Stored data entries
· · · · ·

(** ** The fragment of Python's [re] used by the timestamp patterns

    Every pattern of [WhatsAppChatPreprocessor.patterns] is a sequence of
    character classes, each repeated between a minimum and a maximum number
    of times (greedily, with backtracking), with one capturing group. *)

Module Regex.

Record item := mk_item { cls : ascii -> bool; rmin : nat; rmax : nat }.

Definition lit (c : ascii) : item := mk_item (Ascii.eqb c) 1 1.
Definition digits (lo hi : nat) : item := mk_item PyStr.isdigit lo hi.
Definition space : item := mk_item PyStr.isspace 1 1.

(** A pattern: the items before the group, inside it and after it. *)
Record pattern := mk_pattern
  { before : list item; group : list item; after : list item }.

(** Number of leading characters of [s] in the class, at most [n]. *)
Fixpoint span (p : ascii -> bool) (n : nat) (s : string) : nat :=
  match n, s with
  | S n', String c s' => if p c then S (span p n' s') else 0
  | _, _ => 0
  end.

Section Backtracking.
Context {A : Type}.

(** Try the continuation after [k] characters, then [k-1], ... down to
    [lo]: the greedy choice first. *)
Fixpoint try_down (k lo : nat) (s : string)
         (cont : string -> option A) : option A :=
  match cont (PyStr.drop k s) with
  | Some r => Some r
  | None =>
      match k with
      | O => None
      | S k' => if k <=? lo then None else try_down k' lo s cont
      end
  end.

Fixpoint match_items (its : list item) (s : string)
         (cont : string -> option A) : option A :=
  match its with
  | [] => cont s
  | it :: rest =>
      let n := span (cls it) (rmax it) s in
      if n <? rmin it then None
      else try_down n (rmin it) s (fun s' => match_items rest s' cont)
  end.
End Backtracking.

(** A match of the pattern at the start of [s]: the text of group 1 and
    the number of characters of the whole match. *)
Definition match_at (p : pattern) (s : string) : option (string * nat) :=
  match_items (before p) s (fun s1 =>
  match_items (group p) s1 (fun s2 =>
  match_items (after p) s2 (fun s3 =>
    Some (PyStr.take (String.length s1 - String.length s2) s1,
          String.length s - String.length s3)))).

(** [re.search(p, s)] as a truth value. *)
Fixpoint search (p : pattern) (s : string) : bool :=
  match match_at p s with
  | Some _ => true
  | None =>
      match s with
      | EmptyString => false
      | String _ s' => search p s'
      end
  end.

(** [re.split(p, s)] for a pattern with one group: the text between the
    matches, with the text of the group of every match in between.
    [skip] characters of the current match are still to be passed;
    [chunk] is the text since the end of the last match. *)
Fixpoint split_from (p : pattern) (s : string) (skip : nat)
         (chunk : string) : list string :=
  match s with
  | EmptyString => [chunk]
  | String c s' =>
      match skip with
      | S k => split_from p s' k chunk
      | O =>
          match match_at p s with
          | Some (g, n) => chunk :: g :: split_from p s' (n - 1) EmptyString
          | None => split_from p s' 0 (chunk ++ String c EmptyString)
          end
      end
  end.

Definition split (p : pattern) (s : string) : list string :=
  split_from p s 0 EmptyString.

(** [re.findall(p, s)] for a pattern with one group: the text of the
    group of every match, from left to right, without overlap. *)
Fixpoint findall_from (p : pattern) (s : string) (skip : nat)
  : list string :=
  match s with
  | EmptyString => []
  | String _ s' =>
      match skip with
      | S k => findall_from p s' k
      | O =>
          match match_at p s with
          | Some (g, n) => g :: findall_from p s' (n - 1)
          | None => findall_from p s' 0
          end
      end
  end.

Definition findall (p : pattern) (s : string) : list string :=
  findall_from p s 0.

(** [re.sub(r'\+\d+', '', s)]: a plus sign followed by digits is removed
    with all the digits that follow.  [indigits] holds while the digits
    of a match are being passed. *)
Fixpoint sub_plus_digits (s : string) (indigits : bool) : string :=
  match s with
  | EmptyString => EmptyString
  | String c s' =>
      if indigits && PyStr.isdigit c then sub_plus_digits s' true
      else if Ascii.eqb c "+"
              && match s' with
                 | String d _ => PyStr.isdigit d
                 | EmptyString => false
                 end
      then sub_plus_digits s' true
      else String c (sub_plus_digits s' false)
  end.

(** [re.sub(r'[^\w\s-]', '', s)] *)
Definition sub_non_word (s : string) : string :=
  PyStr.filter
    (fun c => PyStr.isword c || PyStr.isspace c || Ascii.eqb c "-") s.

(** A class repeated with [+] in a pattern applied to the text [s]: once
    at least, and no more often than [s] has characters. *)
Definition plus (p : ascii -> bool) (s : string) : item :=
  mk_item p 1 (String.length s).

· · · · ·

Problem to work on:
Reproduce each line above without any alteration.

Output of the task:
(** ** The fragment of Python's [re] used by the timestamp patterns

    Every pattern of [WhatsAppChatPreprocessor.patterns] is a sequence of
    character classes, each repeated between a minimum and a maximum number
    of times (greedily, with backtracking), with one capturing group. *)

Module Regex.

Record item := mk_item { cls : ascii -> bool; rmin : nat; rmax : nat }.

Definition lit (c : ascii) : item := mk_item (Ascii.eqb c) 1 1.
Definition digits (lo hi : nat) : item := mk_item PyStr.isdigit lo hi.
Definition space : item := mk_item PyStr.isspace 1 1.

(** A pattern: the items before the group, inside it and after it. *)
Record pattern := mk_pattern
  { before : list item; group : list item; after : list item }.

(** Number of leading characters of [s] in the class, at most [n]. *)
Fixpoint span (p : ascii -> bool) (n : nat) (s : string) : nat :=
  match n, s with
  | S n', String c s' => if p c then S (span p n' s') else 0
  | _, _ => 0
  end.

Section Backtracking.
Context {A : Type}.

(** Try the continuation after [k] characters, then [k-1], ... down to
    [lo]: the greedy choice first. *)
Fixpoint try_down (k lo : nat) (s : string)
         (cont : string -> option A) : option A :=
  match cont (PyStr.drop k s) with
  | Some r => Some r
  | None =>
      match k with
      | O => None
      | S k' => if k <=? lo then None else try_down k' lo s cont
      end
  end.

Fixpoint match_items (its : list item) (s : string)
         (cont : string -> option A) : option A :=
  match its with
  | [] => cont s
  | it :: rest =>
      let n := span (cls it) (rmax it) s in
      if n <? rmin it then None
      else try_down n (rmin it) s (fun s' => match_items rest s' cont)
  end.
End Backtracking.

(** A match of the pattern at the start of [s]: the text of group 1 and
    the number of characters of the whole match. *)
Definition match_at (p : pattern) (s : string) : option (string * nat) :=
  match_items (before p) s (fun s1 =>
  match_items (group p) s1 (fun s2 =>
  match_items (after p) s2 (fun s3 =>
    Some (PyStr.take (String.length s1 - String.length s2) s1,
          String.length s - String.length s3)))).

(** [re.search(p, s)] as a truth value. *)
Fixpoint search (p : pattern) (s : string) : bool :=
  match match_at p s with
  | Some _ => true
  | None =>
      match s with
      | EmptyString => false
      | String _ s' => search p s'
      end
  end.

(** [re.split(p, s)] for a pattern with one group: the text between the
    matches, with the text of the group of every match in between.
    [skip] characters of the current match are still to be passed;
    [chunk] is the text since the end of the last match. *)
Fixpoint split_from (p : pattern) (s : string) (skip : nat)
         (chunk : string) : list string :=
  match s with
  | EmptyString => [chunk]
  | String c s' =>
      match skip with
      | S k => split_from p s' k chunk
      | O =>
          match match_at p s with
          | Some (g, n) => chunk :: g :: split_from p s' (n - 1) EmptyString
          | None => split_from p s' 0 (chunk ++ String c EmptyString)
          end
      end
  end.

Definition split (p : pattern) (s : string) : list string :=
  split_from p s 0 EmptyString.

(** [re.findall(p, s)] for a pattern with one group: the text of the
    group of every match, from left to right, without overlap. *)
Fixpoint findall_from (p : pattern) (s : string) (skip : nat)
  : list string :=
  match s with
  | EmptyString => []
  | String _ s' =>
      match skip with
      | S k => findall_from p s' k
      | O =>
          match match_at p s with
          | Some (g, n) => g :: findall_from p s' (n - 1)
          | None => findall_from p s' 0
          end
      end
  end.

Definition findall (p : pattern) (s : string) : list string :=
  findall_from p s 0.

(** [re.sub(r'\+\d+', '', s)]: a plus sign followed by digits is removed
    with all the digits that follow.  [indigits] holds while the digits
    of a match are being passed. *)
Fixpoint sub_plus_digits (s : string) (indigits : bool) : string :=
  match s with
  | EmptyString => EmptyString
  | String c s' =>
      if indigits && PyStr.isdigit c then sub_plus_digits s' true
      else if Ascii.eqb c "+"
              && match s' with
                 | String d _ => PyStr.isdigit d
                 | EmptyString => false
                 end
      then sub_plus_digits s' true
      else String c (sub_plus_digits s' false)
  end.

(** [re.sub(r'[^\w\s-]', '', s)] *)
Definition sub_non_word (s : string) : string :=
  PyStr.filter
    (fun c => PyStr.isword c || PyStr.isspace c || Ascii.eqb c "-") s.

(** A class repeated with [+] in a pattern applied to the text [s]: once
    at least, and no more often than [s] has characters. *)
Definition plus (p : ascii -> bool) (s : string) : item :=
  mk_item p 1 (String.length s).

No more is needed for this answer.